The idea for the online tool stemmed from a similar program developed for Walsh’s neurobiology of aging course, which covers age-related diseases of the brain such Parkinson’s and Alzheimer’s disease.
Walsh worked with educational technologists at the USC Davis School to build a prefabricated template complete with 2-D PowerPoint images, text, narration, 2-D and 3-D animation and video clips.
The tool aids with instruction and grading for the class, in which the students analyze symptoms of neurological disorders in grand rounds intended to simulate medical school.
“Commonly used teaching resources such as PowerPoint and overhead projector slides are linear, one-way teaching tools,” Walsh said. “The online teaching tool provides students a multidimensional, learner-centered environment designed to increase understanding and retention of information.”
Earlier this year, Walsh received the 2008 Provost’s Prize for Teaching With Technology, which provided seed funding to create the web-based instructional program.
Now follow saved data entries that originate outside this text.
(* ===== verification/FrameCodec.v ===== *)
(** * Framing

    [apex::core::FrameCodec] (apex_core/include/apex/core/frame_codec.hpp,
    apex_core/src/frame_codec.cpp): complete frames out of, and into, a ring
    buffer. Reading through a null span is undefined behaviour in the source and
    [Throws undefined_behaviour] here. *)

From S2P Require Import Prelude ErrorCode MathUtils WireHeader RingBuffer.

Record Frame : Type := mkFrame { header : WireHeader; payload_data : span }.

Definition payload (f : Frame) : span := payload_data f.

(** [memcpy(dst, s.data(), n)]: [n] bytes read from where the span starts. *)
Definition memcpy_from (rb : RingBuffer) (s : span) (n : Z) : outcome (list Z) :=
  match sp_base s with
  | NullBase => Throws undefined_behaviour
  | b => Returns (span_bytes rb (mkSpan b (sp_off s) n))
  end.

Definition subspan (s : span) (off n : Z) : span := mkSpan (sp_base s) (sp_off s + off) n.

Section Decode.
Context (malloc_ok : Z -> bool) (fill : Z).

Definition try_decode (buf : RingBuffer) : outcome (Result Frame * RingBuffer) :=
  if readable_size buf <? SIZE then Returns (Err InsufficientData, buf)
  else
    let '(hdr_span, buf) := linearize malloc_ok fill SIZE buf in
    run hdr_buf <- memcpy_from buf hdr_span SIZE;
    match parse hdr_buf with
    | Err e => Returns (Err e, buf)
    | Ok header =>
        let total := frame_size header in
        if readable_size buf <? total then Returns (Err InsufficientData, buf)
        else
          let '(frame_span, buf) := linearize malloc_ok fill total buf in
          if sp_size frame_span =? 0 then Returns (Err InsufficientData, buf)
          else Returns (Ok (mkFrame header (subspan frame_span SIZE (body_size header))), buf)
    end.

End Decode.

Definition consume_frame (buf : RingBuffer) (frame : Frame) : RingBuffer :=
  consume (frame_size (header frame)) buf.

(** One of the two copy loops of [encode]: [None] when the fuel runs out. *)
Fixpoint write_loop (fuel : nat) (bytes : list Z) (written : Z) (buf : RingBuffer) : option (bool * RingBuffer) :=
  if written <? len bytes then
    match fuel with
    | O => None
    | S fuel =>
        let w := writable buf in
        if sp_size w =? 0 then Some (false, buf)
        else
          let to_write := Z.min (sp_size w) (len bytes - written) in
          let buf := store_span buf w (slice written to_write bytes) in
          let buf := commit_write to_write buf in
          write_loop fuel bytes (written + to_write) buf
    end
  else Some (true, buf).

Definition encode_fuel (fuel : nat) (buf : RingBuffer) (header : WireHeader) (payload : list Z) : option (bool * RingBuffer) :=
  if negb (body_size header =? u32 (len payload)) then Some (false, buf)
  else
    let total := SIZE + len payload in
    if writable_size buf <? total then Some (false, buf)
    else
      let header_bytes := serialize header in
      match write_loop fuel header_bytes 0 buf with
      | Some (true, buf) => write_loop fuel payload 0 buf
      | r => r
      end.

(** Every pass copies at least one byte, and a copy meets the end of the
    storage at most once: two passes per loop are enough. *)
Definition encode (buf : RingBuffer) (header : WireHeader) (payload : list Z) : option (bool * RingBuffer) :=
  encode_fuel 2 buf header payload.

Definition encode_to (out : list Z) (header : WireHeader) (payload : list Z) : Z * list Z :=
  if negb (body_size header =? u32 (len payload)) then (0, out)
  else
    let total := SIZE + len payload in
    if len out <? total then (0, out)
    else
      let out := patch 0 (serialize header) out in
      let out := if len payload =? 0 then out else patch SIZE payload out in
      (total, out).

(** ** Framing of a byte string: the reference *)

(** The bytes of a frame on the wire. *)
Definition frame_bytes (h : WireHeader) (payload : list Z) : list Z := serialize h ++ payload.

(** The first frame of a byte string. *)
Definition decode_bytes (bs : list Z) : Result (WireHeader * list Z) :=
  if len bs <? SIZE then Err InsufficientData
  else
    match parse (takeZ SIZE bs) with
    | Err e => Err e
    | Ok h => if len bs <? frame_size h then Err InsufficientData else Ok (h, slice SIZE (body_size h) bs)
    end.

(** A frame the codec carries: what [encode] accepts and [parse] admits. *)
Definition wf_frame (h : WireHeader) (body : list Z) : Prop :=
  wf_header h /\ version h = CURRENT_VERSION /\ body_size h = len body /\ len body <= MAX_BODY_SIZE.

(** Frames encoded one after the other. *)
Fixpoint encode_all (fs : list (WireHeader * list Z)) (buf : RingBuffer) : option (bool * RingBuffer) :=
  match fs with
  | [] => Some (true, buf)
  | (h, body) :: fs =>
      match encode buf h body with
      | Some (true, buf) => encode_all fs buf
      | r => r
      end
  end.

(** The decode loop of the class comment: frames are copied out, then consumed,
    until [try_decode] has nothing more. *)
Fixpoint drain_frames (malloc_ok : Z -> bool) (fill : Z) (fuel : nat) (buf : RingBuffer)
    : outcome (list (WireHeader * list Z) * Result unit * RingBuffer) :=
  match fuel with
  | O => Returns ([], Ok tt, buf)
  | S fuel =>
      run (r, buf) <- try_decode malloc_ok fill buf;
      match r with
      | Err e => Returns ([], Err e, buf)
      | Ok f =>
          let x := (header f, span_bytes buf (payload f)) in
          run (xs, e, buf) <- drain_frames malloc_ok fill fuel (consume_frame buf f);
          Returns (x :: xs, e, buf)
      end
  end.

Fixpoint frames_size (fs : list (WireHeader * list Z)) : Z :=
  match fs with [] => 0 | (_, body) :: fs => SIZE + len body + frames_size fs end.

Definition frames_bytes (fs : list (WireHeader * list Z)) : list Z := concat ((fun f => frame_bytes f.1 f.2) <$> fs).

(** ** Decoding *)

Lemma linearize_off malloc_ok fill n rb : wf rb -> 0 <= sp_off (linearize malloc_ok fill n rb).1.
Proof.
  intros Hwf. pose proof (capacity_pos _ Hwf). unfold linearize. rewrite (masked _ Hwf).
  pose proof (Z.mod_pos_bound (read_pos_ rb) (capacity_ rb)).
  split_ifs; cbn; try lia; destruct (realloc _ _ _ _); cbn; lia.
Qed.

(** With memory available, [linearize] always answers with the oldest bytes. *)
Lemma linearize_ok malloc_ok fill n rb :
  wf rb -> 0 < n <= readable_size rb -> malloc_ok n = true ->
  exists s rb', linearize malloc_ok fill n rb = (s, rb') /\ wf rb' /\ contents rb' = contents rb /\
    capacity_ rb' = capacity_ rb /\ sp_base s <> NullBase /\ 0 <= sp_off s /\ sp_size s = n /\
    span_bytes rb' s = takeZ n (contents rb).
Proof.
  intros Hwf Hn Hm. pose proof (linearize_off malloc_ok fill n rb Hwf) as Ho.
  destruct (linearize malloc_ok fill n rb) as [s rb'] eqn:E. exists s, rb'.
  apply linearize_spec in E as (? & ? & ? & Hs); [|done|lia].
  destruct Hs as [(? & Hs & Hb)|(_ & _ & [?|?])]; [|lia|congruence].
  split_and!; try done. intros Hnull. unfold span_bytes in Hb. rewrite Hnull in Hb.
  apply (f_equal len) in Hb. rewrite len_takeZ, contents_len in Hb. len_simp. lia.
Qed.

(** Reading all of a live span is its bytes. *)
Lemma memcpy_whole rb s n :
  sp_base s <> NullBase -> sp_size s = n -> memcpy_from rb s n = Returns (span_bytes rb s).
Proof. destruct s as [[] off k]; cbn; intros ? ->; done. Qed.

Lemma span_bytes_subspan rb s off n :
  0 <= sp_off s -> 0 <= off -> 0 <= n -> off + n <= sp_size s ->
  span_bytes rb (subspan s off n) = slice off n (span_bytes rb s).
Proof.
  intros. unfold span_bytes. destruct s as [[] o k]; cbn in *; [|rewrite slice_slice by lia; done..].
  unfold slice, takeZ, dropZ. by rewrite drop_nil, take_nil.
Qed.

(** [try_decode] is the reference decoder on the contents, and leaves them. *)
Lemma try_decode_spec malloc_ok fill buf :
  wf buf -> (forall n, malloc_ok n = true) ->
  exists r buf', try_decode malloc_ok fill buf = Returns (r, buf') /\ wf buf' /\ contents buf' = contents buf /\
    capacity_ buf' = capacity_ buf /\
    match decode_bytes (contents buf) with
    | Err e => r = Err e
    | Ok (h, body) => exists f, r = Ok f /\ header f = h /\ span_bytes buf' (payload f) = body
    end.
Proof.
  intros Hwf Hm. unfold try_decode, decode_bytes. rewrite contents_len.
  destruct (Z.ltb_spec (readable_size buf) SIZE); [by eexists _, _|].
  destruct (linearize_ok malloc_ok fill SIZE buf Hwf) as (s & b1 & -> & Hwf1 & Hc1 & Hcap1 & Hn1 & _ & Hs1 & Hb1);
    [unfold SIZE in *; lia|done|].
  rewrite memcpy_whole by done. cbn [outcome_bind]. rewrite Hb1.
  destruct (parse (takeZ SIZE (contents buf))) as [h|e] eqn:Hp; [|by eexists _, _].
  apply parse_ok_inv in Hp as Hv. apply parse_body_nonneg in Hp. assert (Hf : SIZE <= frame_size h) by (unfold frame_size; lia).
  rewrite <- (contents_len b1), Hc1, contents_len.
  destruct (Z.ltb_spec (readable_size buf) (frame_size h)); [by eexists _, _|].
  destruct (linearize_ok malloc_ok fill (frame_size h) b1 Hwf1) as (s2 & b2 & -> & Hwf2 & Hc2 & Hcap2 & Hn2 & Ho2 & Hs2 & Hb2);
    [rewrite <- (contents_len b1), Hc1, contents_len; unfold SIZE in *; lia|done|].
  destruct (Z.eqb_spec (sp_size s2) 0); [unfold SIZE in *; lia|].
  eexists _, _. split_and!; [done|done|congruence|congruence|]. eexists. split_and!; [done..|]. cbn [payload payload_data].
  rewrite span_bytes_subspan by (unfold frame_size, SIZE in *; lia). rewrite Hb2, Hc1.
  apply slice_takeZ; unfold frame_size, SIZE in *; lia.
Qed.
“The tool that Dr. Walsh is developing allows students to look at the lecture again. It allows them to used enhanced online technologies such as videos and computer animation. It connects the research of real scientists back to the curriculum of the course,” said James E. Hamos, program director at the National Science Foundation.
Readings from up-to-date literature will take the place of textbooks via direct links to PDF files of research articles. Video clips of investigators performing experiments will be included to illustrate how scientific knowledge is gained from laboratory research. Online experimental tools will be integrated to allow students to perform real-time simulated lab tests from their personal computers as well.
“This is a wonderful example of cross-campus collaboration in which the whole is greater than the sum of the parts,” said Michelle Riconscente, assistant professor at the USC Rossier School of Education and co-principal investigator of the study.
“By partnering with Rossier, this project integrates campus expertise in researching students’ learning and motivation. At the end of the project, we will have rich evidence of the specific benefits of the tool for improving the quality of student achievement and engagement, especially those traditionally underrepresented in the sciences.” Engaging more students in math and science is a prevailing goal of the National Science Foundation, Hamos said. He was particularly drawn to the crossover potential. “While this tool is designed to be used for a variety of courses at USC, there is potential for it to be used elsewhere in the country, and it can be a platform for all sorts of dissemination,” he said.